I`ve used wrist locks successfully in fights against trained wrestlers, and I`ve had them fail against people who muscled through them. So I moved on to something else that worked. (A shoulder lock, an elbow to the head, a bite, a push onto thier butt, etc)

Wrist locks work wonderfully when you use them *at the appropriate time, *just like every other lock, strike, throw, trip, or kick. Wrists are a high percentage move when done correctly  because when someone tries to lay hands on you, thier wrists are the closest thing to you.


----------



## Nishibi Ryu (May 17, 2010)

I find that you must find the opportunity to use all techniques not just locks. If someone knows you are going to do a right hook or jab or throw or front kick they will resist or avoid all of them and none could be considered effective.

This fixation people have with what works and what does not is rediculous, all techniques are perfect it is us who is not.
When a fist is made a wrist lock works just as well as an open hand if not faster, I tried it on a student last week and he said it came on quicker.
 I have also had some kick boxers come in and have had no trouble applying them and they always resist.  The more resistance given requires more pressure and speed from you and that damages the wrist that is why you are taught to apply them slowly.
So stop thinking and start doing and wait for an opening to all you have learnt and if that does not work try moving your hips more when you apply it and use less arm strength!


----------



## Nishibi Ryu (May 17, 2010)

Another point you should remember when referring to pain compliance not working is that after pain there is breaking or dislocation. So if you take your lock further when it does not work you WILL break something, will your attacker keep coming with a broken wrist, arm etc etc????
If he does the best option is RUN cos he is a nut job!!!


----------



## elder999 (May 17, 2010)

Kyosanim said:


> Just what are wrist locks good for??? I have been trying these on friends with full resistance and I know I'm doing it right, but I find that when the wrist is flexed by way of making a fist the lock becomes impossible.) Thoughts?


 
A guy reaches into his pocket (or jacket-even more alarming...), probably for a knife or other weapon. Along with the knifehand to his collarbone, a wristlock works well here, in that he _wants to take the hand out of his pocket, and his own motion lends itself to making the wrist lock work._


----------



## FearlessFreep (May 17, 2010)

Every technique  has a counter.  The trick is to get the counter in before the technique sets in.  Once the technique is set in, it's usually too late to counter directly and you  need to do something else to break the technique. However, no counter is perfect either.  It's a give and take (or as we say in class "flow and go")  If you counter my first technique, my reaction should not be to keep trying to force something that won't work but to flow to something else, preferably something that has opened because of your counter.  As mentioned, punches, spits, low kicks, etc..are excellent ways of interrupting someone's attempt to counter what you are doing

But any technique can be countered is you know ahead of time to counter the technique


----------



## FearlessFreep (May 17, 2010)

Nishibi Ryu said:


> Another point you should remember when referring to pain compliance not working is that after pain there is breaking or dislocation. So if you take your lock further when it does not work you WILL break something, will your attacker keep coming with a broken wrist, arm etc etc????
> If he does the best option is RUN cos he is a nut job!!!

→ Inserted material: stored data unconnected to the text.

(** The append loop never raises, leaves the instance alone, and appends
    once if one of its attempts goes through, not at all otherwise. *)
Lemma upload_attempts_spec bucket key line attempts w :
  exists w',
    upload_attempts D bucket key line attempts w = (Ok tt, w')
    /\ self w' = self w
    /\ appends (events w')
       = (appends (events w)
          + if some_attempt_succeeds (post_file_faults w) (length attempts) then 1 else 0)%nat.
Proof.
  revert w. induction attempts as [|attempt rest IH]; intros w.
  - exists w. simpl. repeat split; first [reflexivity | lia].
  - simpl length. simpl some_attempt_succeeds.
    destruct (post_file_faults w) as [|[|] faults] eqn:Hf.
    + destruct (upload_attempt_succeeds bucket key line attempt rest w) as (w' & H1 & H2 & H3).
      { intros faults. rewrite Hf. discriminate. }
      exists w'. repeat split; [exact H1 | exact H2 | lia].
    + destruct (upload_attempt_fails bucket key line attempt rest w faults Hf)
        as (w1 & Heq & Hs & Hp & Ha).
      rewrite Heq. destruct (IH w1) as (w' & H1 & H2 & H3). rewrite Hp in H3.
      exists w'. repeat split; [exact H1 | congruence | lia].
    + destruct (upload_attempt_succeeds bucket key line attempt rest w) as (w' & H1 & H2 & H3).
      { intros faults'. rewrite Hf. discriminate. }
      exists w'. repeat split; [exact H1 | exact H2 | lia].
Qed.

Lemma nonempty_true (s : string) : s <> "" -> nonempty s = true.
Proof. intros H. unfold nonempty. rewrite bool_decide_eq_false_2 by exact H. reflexivity. Qed.

Local Opaque upload_attempts.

We look at all manipulation techniques as flowing between Pain Compliance and Joint Compliance. Joint Compliance is a mechanical positioning of the body  in such a way that the body moves (or doesn't) in a particular way.  Pain or not, biomechanics are biomechanics and the body just works certain ways.  Some techniques (or usually some parts of the dynamic application of a technique) will apply one or the other, or both.  So we train to recognize at the various points what sorta of compliance we are affecting (if any, there are points sometimes where you will have neither and you must be aware of that because that's usually a good time to throw in some other distraction to get the opponents mind elsewhere)


----------



## FearlessFreep (May 17, 2010)

> A hapkido black belt from my old school told me that if it does not work make it work.



NO!  If it does not work, move on to something else.  Not all techniques work for all people, not all techniques work on all people.  As a general rule, most techniques will work for most people but that's only a very, very general broad rule. The problem is not usually the mechanics of the technique itself but the application at that point in time (your skill, their resistance, their strength, etc...)

Example, there are pressure points in  the arm that can assist a technique.  People who work with their arms a lot or have thick arms are harder to get to activate those pressure points.  So a technique that works against those pressure points is going to be much harder to get to work.

In class, with partners, work the technique until you understand the mechanics and application of the technique well enough that you can get it to work on your partners.  In the wild, if it ain't working, MOVE ON!


----------



## zDom (May 17, 2010)

I was pitching to a friend the other day and figured out that fastballs don't work! He kept knocking them out of the park!


Ok, not really &#8212; but I'm using this to make a point.

The first half has already been dealt with above: if they KNOW what's coming, it really REALLY reduces the chances of success.

But the other half is: I have no experience pitching. I mean, I've seen it done on TV all the time, had some friend show me how to throw a fastball ...

and I could PROBABLY strike out my little sister with it. Albert Pujols? Uhhhh I don't think so.

What I'm getting at is, you don't really know the ins and outs of wrist locking so YOUR chances of success are even lower. 

I reckon I might be able to make one work on your friends. But then, I wouldn't even TRY to force a particular lock: if they resist me going THIS way, I go THAT way for a lock.

Which, by the way, is what those long series of joint locks you see in hapkido clips on youtube are REALLY about: in combat, we aren't likely to switch to a second lock if the first one is working.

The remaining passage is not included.